* Required action *
Wherever "replace" shows up in the records below, copy the whole line.

* Available data *
(** C4, amended. Toggling the same hour twice gives the selection back when
    the selection is a run of consecutive available hours and the hour is one
    of the run or the available hour right before or right after it, and when
    the selection is empty. *)
Theorem toggle_twice_on_run :
  (forall (st : PageState) (details : BookingDetails) (lo n h : Z),
      bookingDetails st = Some details ->
      0 < n -> twoDigit lo -> twoDigit (lo + n - 1) ->
      lo - 1 <= h <= lo + n -> twoDigit h ->
      (forall x, Z.min lo h <= x <= Z.max (lo + n - 1) h ->
                 isSlotAvailable st (date details) (JS.Int x) = true) ->
      let hour := hourLabel (JS.Int h) in
      let sel := hourLabels (seqZ lo n) in
      handleHourSelection st hour sel ≫= handleHourSelection st hour =
      JS.Return sel) /\
  (forall (st : PageState) (hour : string),
      handleHourSelection st hour [] ≫= handleHourSelection st hour =
      JS.Return []).
Proof.
  split; [|exact toggle_twice_empty].
  intros st details lo n h Hd Hn Hlo Hhi Hh Hh2 Hall hour sel.
  assert (Hrun : forall x, lo <= x < lo + n ->
                           isSlotAvailable st (date details) (JS.Int x) = true)
    by (intros x Hx; apply Hall; lia).
  unfold hour, sel.
  destruct (Z.eq_dec h (lo + n)) as [->|Hne1];
    [|destruct (Z.eq_dec h (lo - 1)) as [->|Hne2]].
  - apply (toggle_twice_after st details Hd lo n); try assumption.
    apply Hall. lia.
  - apply (toggle_twice_before st details Hd lo n); try assumption.
    apply Hall. lia.
  - apply (toggle_twice_inside st details Hd lo n); try assumption. lia.
Qed.

Lemma toggle_twice_scenario_A :
  bookingDetails scenarioA = Some detailsA /\
  twoDigit 10 /\ twoDigit (10 + 2 - 1) /\ twoDigit 12 /\
  handleHourSelection scenarioA "12:00" ["10:00"; "11:00"]
    ≫= handleHourSelection scenarioA "12:00" =
  JS.Return ["10:00"; "11:00"].
Proof.
  assert (H10 : twoDigit 10) by (unfold twoDigit; lia).
  assert (H11 : twoDigit (10 + 2 - 1)) by (unfold twoDigit; lia).
  assert (H12 : twoDigit 12) by (unfold twoDigit; lia).
  split; [reflexivity|]. split; [exact H10|]. split; [exact H11|].
  split; [exact H12|].
  apply (proj1 toggle_twice_on_run scenarioA detailsA 10 2 12 eq_refl
           ltac:(lia) H10 H11 ltac:(lia) H12).
  intros x Hx.
  assert (C : x = 10 \/ x = 11 \/ x = 12) by lia.
  destruct C as [C|[C|C]]; subst x; reflexivity.
Defined.

(** The hours filled in by the first toggle stay after the second. *)
Lemma toggle_twice_not_restored :
  ~ (forall (st : PageState) (hour : string) (sel : list string),
        handleHourSelection st hour sel ≫= handleHourSelection st hour =
        JS.Return sel).
Proof.
  intros H. specialize (H scenarioA "12:00" ["10:00"]).
  vm_compute in H. discriminate.
Qed.

(** ** The initial selection *)

(** What a toggle that adds to a selection returns is available. *)
Lemma hourLabels_available (st : PageState) (d : JS.Date) (l : list Z) :
  forallb (fun t => isSlotAvailable st d (JS.parseInt t))
    (hourLabels (List.filter (fun x => isSlotAvailable st d (JS.Int x)) l)) =
  true.
Proof.
  apply forallb_forall. intros t Hin. unfold hourLabels in Hin.
  apply List.in_map_iff in Hin as (x & <- & Hin).
  apply List.filter_In in Hin as [_ Hx]. now rewrite parseInt_hourLabel.
Qed.

(** C10, amended. On load, when the URL has a [startTime] and an [endTime]
    that read as the hours [s] and [e], safe integers with no more than
    2^32 - 1 hours from [s] to [e], the selection becomes the labels of every
    whole hour of [s, e): the computation does not see the page state, so
    nothing is filtered.  Such a selection can hold an hour that a booking
    blocks (11:00 in scenario B) or that lies outside the schedule (08:00 in
    scenario A).  The resolver is asked only by a toggle that adds an hour to
    a selection that is not empty: what such a toggle returns holds available
    hours only.  A toggle that removes an hour returns the other hours as
    they are: in scenario B, removing 10:00 from the loaded selection leaves
    11:00 selected although it is booked. *)
Theorem selectedHoursOnLoad_unfiltered :
  (forall (startTime endTime : string) (s e : Z) (prev : list string),
      startTime <> "" -> endTime <> "" ->
      hourOf startTime = JS.Int s -> hourOf endTime = JS.Int e ->
      safeInteger s -> safeInteger e -> e - s <= JS.maxArrayLength ->
      selectedHoursOnLoad (Some startTime) (Some endTime) prev =
      JS.Return (hourLabels (seqZ s (e - s)))) /\
  (selectedHoursOnLoad (Some "10:00") (Some "13:00") [] =
     JS.Return ["10:00"; "11:00"; "12:00"] /\
   isSlotAvailable scenarioB monday (JS.parseInt "11:00") = false /\
   selectedHoursOnLoad (Some "08:00") (Some "10:00") [] =
     JS.Return ["08:00"; "09:00"] /\
   isSlotAvailable scenarioA monday (JS.parseInt "08:00") = false) /\
  (forall (st : PageState) (details : BookingDetails) (h : Z) (hs : list Z),
      bookingDetails st = Some details ->
      hs <> [] -> twoDigit h -> Forall twoDigit hs -> ~ In h hs ->
      exists selected,
        handleHourSelection st (hourLabel (JS.Int h)) (hourLabels hs) =
          JS.Return selected /\
        forallb (fun t => isSlotAvailable st (date details) (JS.parseInt t))
          selected = true) /\
  (forall (st : PageState) (hour : string) (prev : list string),
      JS.includes prev hour = true ->
      handleHourSelection st hour prev =
      JS.Return (List.filter (fun t => negb (String.eqb t hour)) prev)) /\
  (handleHourSelection scenarioB "13:00" ["10:00"; "11:00"; "12:00"] =
     JS.Return ["10:00"; "13:00"] /\
   handleHourSelection scenarioB "10:00" ["10:00"; "11:00"; "12:00"] =
     JS.Return ["11:00"; "12:00"]).
Proof.
  split; [|split; [repeat split; vm_compute; reflexivity|]].
  { intros startTime endTime s e prev Hs He Es Ee _ _ Hn.
    unfold selectedHoursOnLoad, truthy.
    change (default "" (Some startTime)) with startTime.
    change (default "" (Some endTime)) with endTime.
    apply String.eqb_neq in Hs, He. rewrite Hs, He, Es, Ee.
    cbn [negb andb JS.sub]. now apply Array_from_labels. }
  split; [|split; [exact handleHourSelection_remove |
                   split; vm_compute; reflexivity]].
  intros st details h hs Hd Hne Hh Hhs Hnew.
  rewrite (handleHourSelection_add st details h hs Hd Hne Hh Hhs Hnew).
  eexists. split; [reflexivity|]. apply hourLabels_available.
Qed.

Lemma selectedHoursOnLoad_scenario :
  "08:00" <> "" /\ "11:00" <> "" /\
  selectedHoursOnLoad (Some "08:00") (Some "11:00") [] =
    JS.Return ["08:00"; "09:00"; "10:00"].
Proof.
  split; [discriminate|]. split; [discriminate|].
  rewrite (proj1 selectedHoursOnLoad_unfiltered "08:00" "11:00" 8 11 []
             ltac:(discriminate) ltac:(discriminate) eq_refl eq_refl
             ltac:(unfold safeInteger; lia) ltac:(unfold safeInteger; lia)
             ltac:(unfold JS.maxArrayLength; lia)).
  vm_compute. reflexivity.
Defined.

(** A window of 2^32 hours makes the load effect throw before it sets the
    selection; and after a toggle that removes an hour a booked hour can
    still be selected. *)
Lemma selectedHoursOnLoad_long_window :
  ~ (forall (startTime endTime : string) (s e : Z) (prev : list string),
        startTime <> "" -> endTime <> "" ->
        hourOf startTime = JS.Int s -> hourOf endTime = JS.Int e ->
        exists selected,
          selectedHoursOnLoad (Some startTime) (Some endTime) prev =
          JS.Return selected) /\
  ~ (forall (st : PageState) (details : BookingDetails) (hour : string)
            (prev selected : list string),
        bookingDetails st = Some details ->
        handleHourSelection st hour prev = JS.Return selected ->
        forallb (fun t => isSlotAvailable st (date details) (JS.parseInt t))
          selected = true).
Proof.
  split.
  - intros H.
    destruct (H "0:00" "4294967296:00" 0 4294967296 []
                ltac:(discriminate) ltac:(discriminate) eq_refl eq_refl)
      as [selected E].
    unfold selectedHoursOnLoad in E.
    change (default "" (Some "0:00")) with "0:00" in E.
    change (default "" (Some "4294967296:00")) with "4294967296:00" in E.
    change (truthy "0:00" && truthy "4294967296:00") with true in E.
    change (hourOf "0:00") with (JS.Int 0) in E.
    change (hourOf "4294967296:00") with (JS.Int 4294967296) in E.
    cbn [JS.sub] in E. rewrite Array_from_refused in E by reflexivity.
    discriminate.
  - intros H.
    specialize (H scenarioB detailsA "10:00" ["10:00"; "11:00"; "12:00"]
                  ["11:00"; "12:00"] eq_refl eq_refl).
    vm_compute in H. discriminate.
Qed.

(** ** Binary64 arithmetic *)

Lemma fexp_64 (x : Z) : fexp prec emax x = Z.max (x - 53) (-1074).
Proof. reflexivity. Qed.

Lemma digits2_log2 (m : positive) :
  Z.pos (digits2_pos m) = Z.log2 (Z.pos m) + 1.
Proof.
  induction m as [m IH|m IH|]; cbn [digits2_pos].
  - rewrite Pos2Z.inj_succ, IH, Pos2Z.inj_xI, Z.log2_succ_double by lia. lia.
  - rewrite Pos2Z.inj_succ, IH, Pos2Z.inj_xO, Z.log2_double by lia. lia.
  - reflexivity.
Qed.

(** *** Shifting right with a round bit and a sticky bit *)

Lemma shr_1_spec (m : Z) (r s : bool) :
  0 <= m ->
  shr_1 {| shr_m := m; shr_r := r; shr_s := s |} =
  {| shr_m := m / 2; shr_r := Z.odd m; shr_s := r || s |}.
Proof.
  intros Hm. destruct m as [|[p|p|]|p]; try lia; cbn [shr_1].
  - reflexivity.
  - f_equal. rewrite Pos2Z.inj_xI.
    apply (Z.div_unique _ _ _ 1); lia.
  - f_equal. rewrite Pos2Z.inj_xO.
    apply (Z.div_unique _ _ _ 0); lia.
  - reflexivity.
Qed.

Lemma iter_pos_nat {A : Type} (f : A -> A) (p : positive) (x : A) :
  SpecFloat.iter_pos f p x = Nat.iter (Pos.to_nat p) f x.
Proof.
  revert x. induction p as [p IH|p IH|]; intros x; cbn [SpecFloat.iter_pos].
  - rewrite !IH, Pos2Nat.inj_xI.
    replace (S (2 * Pos.to_nat p))%nat
      with (Pos.to_nat p + (Pos.to_nat p + 1))%nat by lia.
    rewrite !Nat.iter_add. reflexivity.
  - rewrite !IH, Pos2Nat.inj_xO.
    replace (2 * Pos.to_nat p)%nat with (Pos.to_nat p + Pos.to_nat p)%nat by lia.
    rewrite Nat.iter_add. reflexivity.
  - reflexivity.
Qed.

* Your solution *
    replace (S (2 * Pos.to_nat p))%nat
    replace (2 * Pos.to_nat p)%nat with (Pos.to_nat p + Pos.to_nat p)%nat by lia.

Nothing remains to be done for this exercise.